Saved data entries:
——————————
Lemma select_key_not_completion (w w' : nat) (col col' : string) :
  select_key w col <> completion_key w' col'.
Proof.
  unfold select_key, planned_key, completion_key.
  rewrite !append_cons. discriminate.
Qed.

(** X9.  Planning a day leaves the overview and the colours alone.  Neither the
    default written under the key of a selectbox (line 288) nor the update of
    the planned day (lines 297-301), whatever label comes back, changes
    what the aggregation returns or how a cell is drawn. *)
Theorem planning_keeps_overview (isoformat : Z -> string) rows cols
    (ws : list Z) session_state (today : Z) (w : nat) (col : string)
    (dates : list Z) (options : list string) (label : string) (v : value) :
  (aggregate rows cols ws (<[select_key w col := v]> session_state) today
   = aggregate rows cols ws session_state today) /\
  (forall w' week_end col',
     status_class (<[select_key w col := v]> session_state) today w'
       week_end col'
     = status_class session_state today w' week_end col') /\
  (forall ss',
     apply_selection isoformat (planned_key w col) dates options label
       session_state = Ok ss' ->
     aggregate rows cols ws ss' today
     = aggregate rows cols ws session_state today /\
     forall w' week_end col',
       status_class ss' today w' week_end col'
       = status_class session_state today w' week_end col').
Proof.
  assert (Hsel : forall w' col',
            completed (<[select_key w col := v]> session_state)
              (completion_key w' col')
            = completed session_state (completion_key w' col')).
  { intros w' col'. apply completed_agree, lookup_insert_ne.
    apply select_key_not_completion. }
  split; [apply aggregate_ext; intros; apply Hsel |].
  split; [intros; unfold status_class; now rewrite Hsel |].
  intros ss' Happ.
  assert (Hpl : forall w' col',
            completed ss' (completion_key w' col')
            = completed session_state (completion_key w' col')).
  { intros w' col'. apply completed_agree.
    unfold apply_selection in Happ.
    destruct (String.eqb label "Unplanned").
    - injection Happ as <-. apply lookup_delete_ne.
      apply planned_key_not_completion.
    - destruct (index label options) as [i |]; [| discriminate].
      destruct (match i with 0 => last dates | S j => dates !! j end);
        [| discriminate].
      injection Happ as <-. apply lookup_insert_ne.
      apply planned_key_not_completion. }
  split; [apply aggregate_ext; intros; apply Hpl |].
  intros. unfold status_class. now rewrite Hpl.
Qed.

End Table.

Lemma table_agrees_with_overview_witness :
  week_starts [8; 15]%Z = Some [8; 15]%Z /\ NoDup ["Session 1"] /\
  exists st,
    aggregate [{["Session 1" := "Run 5km"]}; {["Session 1" := "Gym"]}]
      ["Session 1"] [8; 15]%Z
      {["completed_0_session_1" := VBool true]} 16%Z = Ok st /\
    completed_count st
    = length (List.filter
                (fun c => String.eqb
                            (status_class
                               {["completed_0_session_1" := VBool true]}
                               16%Z (cell_week c) (cell_week_end c)
                               (cell_col c)) "completed")
                (plan_cells
                   [{["Session 1" := "Run 5km"]}; {["Session 1" := "Gym"]}]
                   ["Session 1"] [8; 15]%Z)).
Proof.
  assert (Hnd : NoDup ["Session 1"]) by apply NoDup_singleton.
  split; [reflexivity |]. split; [exact Hnd |].
  destruct (table_agrees_with_overview
              [{["Session 1" := "Run 5km"]}; {["Session 1" := "Gym"]}]
              ["Session 1"] [8; 15]%Z [8; 15]%Z
              {["completed_0_session_1" := VBool true]} 16%Z
              eq_refl eq_refl Hnd) as (st & E & H & _).
  exists st. split; [exact E | exact H].
Defined.

Section Restart.
Implicit Types (rows : list (gmap string string)) (cols : list string)
  (session_state : gmap string value).

Lemma persist_value_idem (k : string) (v : value) :
  persist_value k (persist_value k v) = persist_value k v.
Proof. unfold persist_value. now destruct (Str.startswith _ _). Qed.

Lemma restart_state (saved_at : string) (n : nat) cols session_state
    (f : file) (v : value) :
  session_state !! "state_loaded" = Some v -> truthy v = true ->
  restore (save_on_exit saved_at true n cols session_state f).1 ∅
  = Ok (<["state_loaded" := VBool true]>
          (persisted_state n cols session_state)).
Proof.
  intros Hl Hv. unfold save_on_exit. rewrite Hl, Hv.
  unfold save_state, restore. cbn [fst].
  rewrite lookup_empty, load_payload. cbn.
  now rewrite restore_items_union, (left_id_L ∅ (∪)).
Qed.

Lemma restarted_lookup (n : nat) cols session_state (k : string) :
  grid_key n cols k ->
  <["state_loaded" := VBool true]> (persisted_state n cols session_state)
    !! k
  = persist_value k <$> session_state !! k.
Proof.
  intros HG. rewrite lookup_insert_ne.
  - now apply (covers_grid session_state cols n k).
  - intros <-. now apply state_loaded_not_grid_key in HG.
Qed.

(** X10.  A restart.  When a run has saved and a new session starts from the
    file, the session state restored carries the [state_loaded] mark, reads
    every completion flag of the grid as the old state did, gives the same
    overview for the same plan and holds the same planned day for every
    cell. *)
Theorem restart_keeps_state (saved_at : string) rows cols (ws : list Z)
    session_state (f : file) (today : Z) (v : value) :
  session_state !! "state_loaded" = Some v -> truthy v = true ->
  exists ss',
    restore (save_on_exit saved_at true (length rows) cols session_state f).1
      ∅ = Ok ss' /\
    ss' !! "state_loaded" = Some (VBool true) /\
    (forall w col, w < length rows -> col ∈ cols ->
       completed ss' (completion_key w col)
       = completed session_state (completion_key w col)) /\
    aggregate rows cols ws ss' today
    = aggregate rows cols ws session_state today /\
    (forall w col, w < length rows -> col ∈ cols ->
       ss' !! planned_key w col = session_state !! planned_key w col).
Proof.
  intros Hl Hv. eexists. split; [eapply restart_state; eauto |].
  assert (Hc : forall w col, w < length rows -> col ∈ cols ->
            completed
              (<["state_loaded" := VBool true]>
                 (persisted_state (length rows) cols session_state))
              (completion_key w col)
            = completed session_state (completion_key w col)).
  { intros w col Hw Hc. unfold completed.
    rewrite restarted_lookup by (exists w, col; auto).
    unfold persist_value. rewrite completion_key_prefix.
    now destruct (session_state !! completion_key w col). }
  split; [apply lookup_insert_eq |]. split; [exact Hc |]. split.
  - apply aggregate_ext. intros w col Hw Hin. apply Hc; [exact Hw |].
    now apply list_elem_of_In.
  - intros w col Hw Hin.
    rewrite restarted_lookup by (exists w, col; auto).
    unfold persist_value. rewrite planned_key_not_completed.
    now destruct (session_state !! planned_key w col).
Qed.

(** X11.  The saved state is loaded once.  A session that carries the
    [state_loaded] mark is left as it is, whatever the file holds, be it
    unreadable or malformed.  Otherwise, when the restore goes through, what
    the session already holds is kept, the other keys come from the file, the
    mark is set, and a second restore changes nothing. *)
Theorem restore_once (f : file) session_state :
  (is_Some (session_state !! "state_loaded") ->
   forall f', restore f' session_state = Ok session_state) /\
  (session_state !! "state_loaded" = None ->
   forall ss', restore f session_state = Ok ss' ->
     exists d,
       load_state f = Ok (VDict d) /\
       ss' !! "state_loaded" = Some (VBool true) /\
       (forall k v, session_state !! k = Some v -> ss' !! k = Some v) /\
       (forall k, k <> "state_loaded" -> session_state !! k = None ->
          ss' !! k = d !! k) /\
       forall f', restore f' ss' = Ok ss').
Proof.
  split.
  - intros [v Hv] f'. unfold restore. now rewrite Hv.
  - intros Hnone ss'. unfold restore. rewrite Hnone.
    destruct (load_state f) as [[| | | | | | d] | e]; try discriminate.
    cbn. intros [= <-]. exists d. split; [reflexivity |].
    rewrite restore_items_union.
    split; [apply lookup_insert_eq |]. split; [| split].
    + intros k v Hk. rewrite lookup_insert_ne by congruence.
      now rewrite lookup_union, Hk, union_Some_l.
    + intros k Hk Hn. rewrite lookup_insert_ne by congruence.
      rewrite lookup_union, Hn. now destruct (d !! k).
    + intros f'. now rewrite lookup_insert_eq.
Qed.

End Restart.

(** A session that has ticked "Run 5km" of the first week and planned it for
    the Wednesday of ordinal 10: after the save and a restart the flag and
    the planned day are back. *)
Lemma restart_keeps_state_witness :
  ({["state_loaded" := VBool true;
     "completed_0_session_1" := VBool true;
     "planned_0_session_1" := VStr "0001-01-10";
     "select_planned_0_session_1" := VStr "Wed 0001-01-10"]}
     : gmap string value) !! "state_loaded" = Some (VBool true) /\
  truthy (VBool true) = true /\
  exists ss',
    restore
      (save_on_exit "0001-01-09" true 1 ["Session 1"]
         {["state_loaded" := VBool true;
           "completed_0_session_1" := VBool true;
           "planned_0_session_1" := VStr "0001-01-10";
           "select_planned_0_session_1" := VStr "Wed 0001-01-10"]}
         Absent).1 ∅
    = Ok ss' /\
    completed ss' (completion_key 0 "Session 1") = true /\
    ss' !! planned_key 0 "Session 1" = Some (VStr "0001-01-10") /\
    aggregate [{["Session 1" := "Run 5km"]}] ["Session 1"] [8%Z] ss' 9%Z
    = aggregate [{["Session 1" := "Run 5km"]}] ["Session 1"] [8%Z]
        {["state_loaded" := VBool true;
          "completed_0_session_1" := VBool true;
          "planned_0_session_1" := VStr "0001-01-10";
          "select_planned_0_session_1" := VStr "Wed 0001-01-10"]} 9%Z.
Proof.
  assert (H1 : ({["state_loaded" := VBool true;
                  "completed_0_session_1" := VBool true;
                  "planned_0_session_1" := VStr "0001-01-10";
                  "select_planned_0_session_1" := VStr "Wed 0001-01-10"]}
                  : gmap string value) !! "state_loaded"
               = Some (VBool true))
    by reflexivity.
  split; [exact H1 |]. split; [reflexivity |].
  destruct (restart_keeps_state "0001-01-09" [{["Session 1" := "Run 5km"]}]
              ["Session 1"] [8%Z]
              {["state_loaded" := VBool true;
                "completed_0_session_1" := VBool true;
                "planned_0_session_1" := VStr "0001-01-10";
                "select_planned_0_session_1" := VStr "Wed 0001-01-10"]}
              Absent 9%Z (VBool true) H1 eq_refl)
    as (ss' & H & _ & Hc & Ha & Hp).
  assert (Hin : "Session 1" ∈ ["Session 1"]) by apply list_elem_of_here.
  exists ss'. split; [exact H |].
  split; [rewrite (Hc 0 "Session 1" (le_n 1) Hin); reflexivity |].
  split; [rewrite (Hp 0 "Session 1" (le_n 1) Hin); reflexivity |].
  exact Ha.
Defined.

Lemma restore_once_witness :
  is_Some (({["state_loaded" := VBool true]} : gmap string value)
             !! "state_loaded") /\
  restore (Json (VList [])) {["state_loaded" := VBool true]}
  = Ok {["state_loaded" := VBool true]}.
Proof.
  assert (H : is_Some (({["state_loaded" := VBool true]}
                          : gmap string value) !! "state_loaded"))
    by (eexists; reflexivity).
  split; [exact H |].
  exact (proj1 (restore_once Absent {["state_loaded" := VBool true]}) H
           (Json (VList []))).
Defined.

(* ===================================================================== *)
(** * Start-up and the day selectbox *)
(* ===================================================================== *)

Section Startup.

Lemma parsed_dates_length (column : list (option Z)) (ds : list Z) :
  parsed_dates column = Some ds -> length ds = length column.
Proof.
  revert ds. induction column as [| [d |] column IH]; intros ds; cbn.
  - now intros [= <-].
  - destruct (parsed_dates column) as [ds' |]; [| discriminate].
    intros [= <-]. cbn. now rewrite (IH ds').
  - discriminate.
Qed.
——————————
▶ _Exercise goal_
In the entries above, find the line holding "16%Z (cell_week c)" and the line holding "assert (Hnd : NoDup"; print both of them and every line between, exactly, and nothing else.

▶ _Answer box_
                               16%Z (cell_week c) (cell_week_end c)
                               (cell_col c)) "completed")
                (plan_cells
                   [{["Session 1" := "Run 5km"]}; {["Session 1" := "Gym"]}]
                   ["Session 1"] [8; 15]%Z)).
Proof.
  assert (Hnd : NoDup ["Session 1"]) by apply NoDup_singleton.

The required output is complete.